**Exercise brief**. Starting at the line with "rewrite Hl, lookup_insert_eq|].", retype each line exactly up to and including the final line of the records below.

******

(** A status survives the way through the working set: the member that is allocated for it
    is new, its object is found under its id, and the status read from the object is the
    original; the other members stay. *)
Theorem status_member_roundtrip ws st :
  ws_ok ws ->
  exists ws' id m, allocateStatusMember ws st = Some (ws', id) /\ ws_ok ws' /\ live ws !! id = None /\ live ws' = <[id := m]> (live ws) /\
    getStatusMemberObject ws' (Some id) = Some (Some (buildMemberStatusObject st)) /\ getMemberStatus m = Some st.
Proof.
  intros Hok. unfold allocateStatusMember. destruct (allocate_spec ws Hok) as (ws1 & id & m & -> & Hok1 & Hn & He & Hl & _).
  cbn [mbind option_bind]. rewrite get_live, Hl, lookup_insert_eq. cbn [mbind option_bind]. unfold member_transitionToOwnedObj. cbn [obj value isOwned invariant mbind option_bind].
  set (m' := {| mstate := OWNED_OBJ |}). destruct (put_spec ws1 id m m' Hok1) as [Hok2 Hl2]; [by rewrite Hl, lookup_insert_eq|].
  exists (put ws1 id m'), id, m'. rewrite Hl2, Hl, insert_insert_eq. split_and!; try done.
  - unfold getStatusMemberObject. rewrite get_live, Hl2, lookup_insert_eq. done.
  - unfold getMemberStatus, getMemberObjectStatus. simpl. by destruct st.
Qed.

******

**Response below**.
  set (m' := {| mstate := OWNED_OBJ |}). destruct (put_spec ws1 id m m' Hok1) as [Hok2 Hl2]; [by rewrite Hl, lookup_insert_eq|].
  exists (put ws1 id m'), id, m'. rewrite Hl2, Hl, insert_insert_eq. split_and!; try done.
  - unfold getStatusMemberObject. rewrite get_live, Hl2, lookup_insert_eq. done.
  - unfold getMemberStatus, getMemberObjectStatus. simpl. by destruct st.
Qed.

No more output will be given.